The band is an outlet for Smith's compositions, with all players fixedly glued to their sheet music. This was disconcerting, as the end product, although highly detailed, frequently shifting and massively disciplined, still possessed the character of a post-Velvet Underground riffing session, released from high-arty bondage. There was a strong odor of grime, a tough sense of gutter survival. It was rock performed by readers, jazz performed by punks. This is not surprising, given that Smith happily inhabits these two camps, amongst many more. An audience member might witness his more rocking style as a member of Marc Ribot's Ceramic Dog, or Smith's more abstract freedoms by the side of Tim Berne, but These Arches acts as a forum for a true composite style, where the drummer can move from coiled rhythms to untethered splashing in the space of a single composition.
Observing the players, they might have seemed completely immersed in sight-reading, but the music flooding forth was totally bereft of any inhibition. These Arches appear malleable. Smith was joined by his regular colleagues, guitarist Mary Halvorson and accordionist Andrea Parkins, but the line-up was completed by the aforementioned Cline on guitar, as well as alto saxophonist Berne. This last pair exists somewhere in the hinterland between guests and occasional conspirators.

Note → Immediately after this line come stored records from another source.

Lemma div_step_window (rlow rest ylow : list Z) (r0 r1 r2 y0 y1 : Z) : length rlow = length ylow ->
  div_step (rlow ++ r2 :: r1 :: r0 :: rest) (ylow ++ [y1; y0]) =
  qh ← guess_q r0 r1 r2 y0 y1;
  let '(r', c) := multiply_and_subtract (rlow ++ r2 :: r1 :: r0 :: rest) (ylow ++ [y1; y0]) qh in
  Some (if c =? 0 then (add_back r' (ylow ++ [y1; y0]), onedig (qh - 1)) else (r', qh)).
Proof.
  intros Hl. unfold div_step. set (r := rlow ++ _). set (y := ylow ++ _).
  assert (Ey : length y = (length ylow + 2)%nat) by (unfold y; by rewrite length_app). cbv zeta. rewrite Ey.
  assert (E0 : r !! (length ylow + 2)%nat = Some r0) by (unfold r; by rewrite <- Hl, lookup_app_add).
  assert (E1 : r !! (length ylow + 2 - 1)%nat = Some r1) by (replace (length ylow + 2 - 1)%nat with (length rlow + 1)%nat by lia; unfold r; by rewrite lookup_app_add).
  assert (E2 : r !! (length ylow + 2 - 2)%nat = Some r2) by (replace (length ylow + 2 - 2)%nat with (length rlow + 0)%nat by lia; unfold r; by rewrite lookup_app_add).
  assert (F0 : y !! (length ylow + 2 - 1)%nat = Some y0) by (replace (length ylow + 2 - 1)%nat with (length ylow + 1)%nat by lia; unfold y; by rewrite lookup_app_add).
  assert (F1 : y !! (length ylow + 2 - 2)%nat = Some y1) by (replace (length ylow + 2 - 2)%nat with (length ylow + 0)%nat by lia; unfold y; by rewrite lookup_app_add).
  by rewrite E0, E1, E2, F0, F1, !bind_Some_eq.
Qed.

Lemma div_step_value (y r : list Z) : digs y -> digs r -> (2 <= length y)%nat -> normal y -> (length y < length r)%nat -> value r < dbase * value y ->
  exists r' qh, div_step r y = Some (r', qh) /\ length r' = length r /\ digs r' /\ dig qh /\ qh = value r / value y /\ value r' = value r mod value y.
Proof.
  intros Hy Hr Hl2 (top & Htop & Hn) Hlr Hv. destruct (split_low2 y Hl2) as (ylow & y1 & y0 & ->).
  rewrite last_app in Htop. cbn [last] in Htop. injection Htop as <-. rewrite length_app in *. cbn [length] in *. set (n := length ylow) in *.
  destruct (split_window r n ltac:(lia)) as (rlow & r2 & r1 & r0 & rest & -> & Hrl).
  assert (Hys : digs ylow /\ dig y1 /\ dig y0) by (rewrite Forall_app, !Forall_cons in Hy; tauto). destruct Hys as (Hyl & Hy1 & Hy0).
  assert (Hrs : digs rlow /\ dig r2 /\ dig r1 /\ dig r0 /\ digs rest) by (rewrite Forall_app, !Forall_cons in Hr; tauto). destruct Hrs as (Hrd & H2 & H1 & H0 & Hrest).
  assert (HV : value (ylow ++ [y1; y0]) = value ylow + weight n * (y0 * dbase + y1)) by (rewrite value_app; cbn [value]; unfold n; lia).
  assert (Hzero : value rest = 0).
  { pose proof (value_range rest Hrest). pose proof (value_range _ Hy) as HVr. rewrite value_app in Hv. rewrite length_app in HVr. cbn [length value] in Hv, HVr.
    rewrite Hrl in Hv. rewrite weight_add, !weight_S, weight_0 in HVr. fold n in HVr. pose proof (value_range rlow Hrd). pose proof (weight_pos n). unfold dig, dbase in *. nia. }
  set (W := value (rlow ++ r2 :: r1 :: r0 :: rest)) in *. set (V := value (ylow ++ [y1; y0])) in *.
  assert (EW : W = value rlow + weight n * ((r0 * dbase + r1) * dbase + r2)) by (unfold W; rewrite value_app, Hrl; cbn [value]; lia).
  pose proof (value_range rlow Hrd) as HA. rewrite Hrl in HA. pose proof (value_range ylow Hyl) as HB. fold n in HB.
  destruct (guess_close W V (weight n) r0 r1 r2 y0 y1 (value rlow) (value ylow) (weight_pos n) H0 H1 H2 Hy0 Hy1 Hn HA HB HV EW Hv) as (Hr0 & Hq & Hclose).
  pose proof (guess_q_value r0 r1 r2 y0 y1 H0 H1 H2 Hy0 Hy1 Hn Hr0) as Eg. set (q := Z.min _ _) in *.
  pose proof (correct_guess (ylow ++ [y1; y0]) (rlow ++ r2 :: r1 :: r0 :: rest) q Hy Hr Hq) as Hcorr. fold W V in Hcorr.
  rewrite !length_app, Hrl in Hcorr. cbn [length] in Hcorr. fold n in Hcorr.
  assert (Hdrop : drop (S (n + 2)) (rlow ++ r2 :: r1 :: r0 :: rest) = rest).
  { rewrite drop_app_ge, Hrl by lia. replace (S (n + 2) - n)%nat with 3%nat by lia. done. }
  rewrite Hdrop in Hcorr. specialize (Hcorr ltac:(lia) Hzero). pose proof (weight_pos n) as Hw.
  assert (HVpos : 0 < V) by (unfold dig, dbase in *; nia). specialize (Hcorr HVpos Hclose).
  rewrite (div_step_window rlow rest ylow r0 r1 r2 y0 y1 ltac:(unfold n in *; lia)), Eg, bind_Some_eq.
  destruct (multiply_and_subtract _ _ q) as [r' c]. destruct (if c =? 0 then _ else _) as [r'' q'].
  exists r'', q'. rewrite length_app, Hrl. cbn [length]. split; [done|]. exact Hcorr.
Qed.

(** The loop: the remainder stays below the divisor from the last place on. *)
Lemma digit_div_value (y : list Z) (ql : nat) : forall r, digs y -> digs r -> (2 <= length y)%nat -> normal y ->
  (length r = ql + length y)%nat -> value (drop ql r) < value y ->
  exists r' q, digit_div y ql r = Some (r', q) /\ length r' = length r /\ length q = ql /\ digs r' /\ digs q /\
    value q = value r / value y /\ value r' = value r mod value y.
Proof.
  induction ql as [|ql IH]; intros r Hy Hr H2 Hn Hl Hlt; cbn [digit_div].
  - rewrite drop_0 in Hlt. pose proof (value_range r Hr). exists r, []. split_and!; try done; cbn [value]; [by rewrite Z.div_small by lia|by rewrite Z.mod_small by lia].
  - destruct r as [|x r]; [cbn [length] in Hl; lia|]. apply Forall_cons in Hr as [Hx Hr]. cbn [drop length] in *.
    destruct (IH r Hy Hr H2 Hn ltac:(lia) Hlt) as (r1 & q & E & Hl1 & Hlq & Hr1 & Hq & Eq & Er). rewrite E. cbn [mbind option_bind].
    pose proof (value_range r Hr) as Hrr. pose proof (value_range r1 Hr1) as Hrr1. assert (HV : 0 < value y).
    { pose proof (value_range (drop ql r) ltac:(by apply Forall_drop)). lia. }
    pose proof (Z.mod_pos_bound (value r) (value y) HV) as Hmb. pose proof (Z.div_mod (value r) (value y) ltac:(lia)) as Hdm.
    destruct (div_step_value y (x :: r1) Hy ltac:(by constructor) H2 Hn) as (r2 & qh & E2 & Hl2 & Hr2 & Hqh & Eqh & Er2);
      [cbn [length]; lia|cbn [value]; unfold dig in *; nia|].
    rewrite E2. cbn [mbind option_bind]. exists r2, (qh :: q). cbn [length value] in *. rewrite Er in Eqh, Er2.
    set (V := value y) in *. set (W1 := value r) in *. pose proof (Z.div_mod (x + dbase * (W1 mod V)) V ltac:(lia)) as Hd2.
    pose proof (Z.mod_pos_bound (x + dbase * (W1 mod V)) V HV) as Hm2.
    split_and!; [done|lia|lia|done|by constructor| |].
    + apply (Z.div_unique _ _ _ (value r2)); [lia|]. rewrite Eqh, Er2, Eq. nia.
    + apply (Z.mod_unique _ _ (qh + dbase * value q)); [lia|]. rewrite Eqh, Er2, Eq. nia.
Qed.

Structurally, Berne and Smith were on the outside, both literally, in terms of their semicircle placement, and musically, in terms of being allowed a certain amount of autonomy. Halvorson, Cline and Parkins seemed to operate as a section, immured in a bog of effects pedals like you'd never seen before, producing an attractive result of needing to watch them carefully, to deduce who might be responsible for which scuzzed layer of collective phrasing. Parkins operated an action-accordion, hefting its bellows, making it as weighty as a Hammond organ. Halvorson and Cline struck up an immediately close rapport, often chasing each other's pointillist runs. At other times, Halvorson opted for lower tones, almost staking out bass-line territory. No one was overloud, even if their textures were of the sort that would normally be governed by extreme amplification.
Berne was the chief melodist, corralled into a less decorated mode than usual, hugging each theme with an emphatic diligence. Smith demonstrated his amazing capacity for powerful subtlety, hitting hard, then dampening cymbals on the run, flashing around his skins with rattling glances, rim-shots clattering as part of the beats. Often, he implied entire patterns with the barest of blows. Another notable stretch was when the guitarists played a flying lattice in tandem, sympathetically intertwining at high speed.
Smith managed to make his pieces sound loose, even though it was apparent that these were very premeditated structures. Contrast was paramount, all five musicians riffing full tilt, but the emphasis then slamming into an interlude of spacious freedom before cutting back to the same accumulating rock-drive. At the finish, the audience was baying for an encore, but there really wasn't time. These Arches had to move out to make way for the joint's 10:00 pm set. Nevertheless, its performance was so substantial that such a circumstance didn't seem at all frustrating; we had just experienced music in its most uncut form, and we were sated.
August 31, 2011
Ending The Stone's two-week run of Pi Recordings curatorship, the appearance of Tyshawn Sorey was timed to coincide with the release of his Oblique-1 album. Not that the gig was remotely similar in its nature. The disc finds Sorey rooted to his drum stool, playing mostly dense, propulsive jazz, with his latest quintet. This set offered the chance to catch Sorey in a solo state, going beyond the drum kit in a deeply exploratory vein. This New Jersey native was studying in Connecticut, but has recently settled back in the NYC area, and already his local gig-count is sharply rising.